L'employeur peut avoir recours à des prestataires extérieurs après une suppression de poste

L’employeur qui licencie pour motif économique un salarié sur le fondement de difficultés économiques conduisant à la suppression de son poste peut avoir ensuite recours à des prestataires extérieurs pour exercer les fonctions anciennement occupées par le salarié. La lettre de licenciement n’a pas à évoquer l’externalisation de l'activité par le recours à la sous-traitance.

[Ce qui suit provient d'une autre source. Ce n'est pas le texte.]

(* ===== verification/Packet.v ===== *)
(** * Packets of the HMC network ([ramulator/src/Packet.h], [ramulator/src/Packet.cpp])

    The request, response and flow control packets that travel between the host
    and the vaults.  A member a constructor leaves unset is 0 here; it is not
    read for a packet of that type. *)

From S2P Require Import Prelude Request.

Inductive PacketType := REQUEST | RESPONSE | NULLPACKET | TRET | RETRY | PktMAX.
Inductive PacketCommand :=
  | WR16 | WR32 | WR48 | WR64 | WR80 | WR96 | WR112 | WR128 | WR256
  | RD16 | RD32 | RD48 | RD64 | RD80 | RD96 | RD112 | RD128 | RD256 | PCmdMAX.

#[export] Instance PacketType_eq_dec : EqDecision PacketType.
Proof. solve_decision. Defined.
#[export] Instance PacketCommand_eq_dec : EqDecision PacketCommand.
Proof. solve_decision. Defined.

(** [int(cmd)] *)
Definition command_int (c : PacketCommand) : Z :=
  match c with
  | WR16 => 0 | WR32 => 1 | WR48 => 2 | WR64 => 3 | WR80 => 4 | WR96 => 5 | WR112 => 6 | WR128 => 7 | WR256 => 8
  | RD16 => 9 | RD32 => 10 | RD48 => 11 | RD64 => 12 | RD80 => 13 | RD96 => 14 | RD112 => 15 | RD128 => 16
  | RD256 => 17 | PCmdMAX => 18
  end.

(** [Packet::Datafield<ValueType>]; [valid()] compares from above only. *)
Record Datafield {A : Type} := mkField { value : A; bit : Z }.
Arguments Datafield : clear implicits.
Arguments mkField {A}.
Definition Datafield_valid {A} (to_long : A → Z) (f : Datafield A) : bool :=
  to_long (value f) <? Z.shiftl 1 (bit f).

Definition cub_bits : Z := 3.
Definition slid_bits : Z := 3.
Definition adrs_bits : Z := 34.
Definition tag_bits : Z := 11.
Definition lng_bits : Z := 5.
Definition cmd_bits : Z := 7.
Definition rtc_bits : Z := 3.

(** [Packet::Header] and [Packet::Tail] *)
Record Header := mkHeader {
  CUB : Datafield Z; ADRS : Datafield Z; SLID : Datafield Z; TAG : Datafield Z; LNG : Datafield Z;
  CMD : Datafield PacketCommand
}.
Record Tail := mkTail { RTC : Datafield Z; tail_SLID : Datafield Z }.

Record Packet := mkPacket {
  ptype : PacketType;
  header : Header;
  tail : Tail;
  payload_flits : Z;
  total_flits : Z;
  flow_control : bool;
  preq : Request
}.

Definition set_preq (x : Request) (p : Packet) : Packet :=
  mkPacket (ptype p) (header p) (tail p) (payload_flits p) (total_flits p) (flow_control p) x.
(** [packet.tail.RTC.value = x] *)
Definition set_rtc (x : Z) (p : Packet) : Packet :=
  mkPacket (ptype p) (header p) (mkTail (mkField x (bit (RTC (tail p)))) (tail_SLID (tail p)))
    (payload_flits p) (total_flits p) (flow_control p) (preq p).

Definition Field0 : Datafield Z := mkField 0 0.
(** The request of a packet that has none yet. *)
Definition Request0 : Request := Request_addr 0 READ (-1).

(** The three constructors. *)
Definition Packet_request (t : PacketType) (cub adrs tag lng slid : Z) (cmd : PacketCommand) : option Packet :=
  assert! bool_decide (t = REQUEST);
  Some (mkPacket t
    (mkHeader (mkField cub cub_bits) (mkField adrs adrs_bits) Field0 (mkField tag tag_bits)
      (mkField lng lng_bits) (mkField cmd cmd_bits))
    (mkTail (mkField 0 rtc_bits) (mkField slid slid_bits)) (lng - 1) lng false Request0).
Definition Packet_response (t : PacketType) (cub tag lng slid : Z) (cmd : PacketCommand) : option Packet :=
  assert! bool_decide (t = RESPONSE);
  Some (mkPacket t
    (mkHeader (mkField cub cub_bits) Field0 (mkField slid slid_bits) (mkField tag tag_bits)
      (mkField lng lng_bits) (mkField cmd cmd_bits))
    (mkTail (mkField 0 rtc_bits) Field0) (lng - 1) lng false Request0).
Definition Packet_tret (t : PacketType) (rtc : Z) : option Packet :=
  assert! bool_decide (t = TRET);
  Some (mkPacket t
    (mkHeader Field0 Field0 Field0 Field0 Field0 (mkField WR16 0))
    (mkTail (mkField rtc rtc_bits) Field0) 0 1 true Request0).

(** [write_cmd_map[lng]] and [read_cmd_map[lng]]: a missing key gets the first
    command. *)
Definition write_cmd_map (lng : Z) : PacketCommand :=
  match lng with
  | 1 => WR16 | 2 => WR32 | 3 => WR48 | 4 => WR64 | 5 => WR80 | 6 => WR96 | 7 => WR112 | 8 => WR128 | 16 => WR256
  | _ => WR16
  end.
Definition read_cmd_map (lng : Z) : PacketCommand :=
  match lng with
  | 1 => RD16 | 2 => RD32 | 3 => RD48 | 4 => RD64 | 5 => RD80 | 6 => RD96 | 7 => RD112 | 8 => RD128 | 16 => RD256
  | _ => WR16
  end.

Un licenciement économique suppose une suppression d’emploi

Pour qu’un licenciement économique soit valable, il doit répondre à plusieurs critères fixés par la loi (c. trav. art. L. 1233-3) :

-l’absence de lien avec le comportement personnel du salarié concerné ;

-l’existence d’une cause économique : difficultés économiques, mutations technologiques, réorganisation de l’entreprise pour sauvegarder sa compétitivité ou cessation d’activité de l’entreprise ;

-un effet de cette cause économique sur l’emploi ou le contrat de travail : suppression d’emploi, transformation d’emploi ou modification du contrat de travail refusée par le salarié.

C’est sur ce troisième critère, l’effet sur l’emploi, que portait le litige soumis à la Cour de cassation et plus particulièrement sur la notion de « suppression d’emploi ».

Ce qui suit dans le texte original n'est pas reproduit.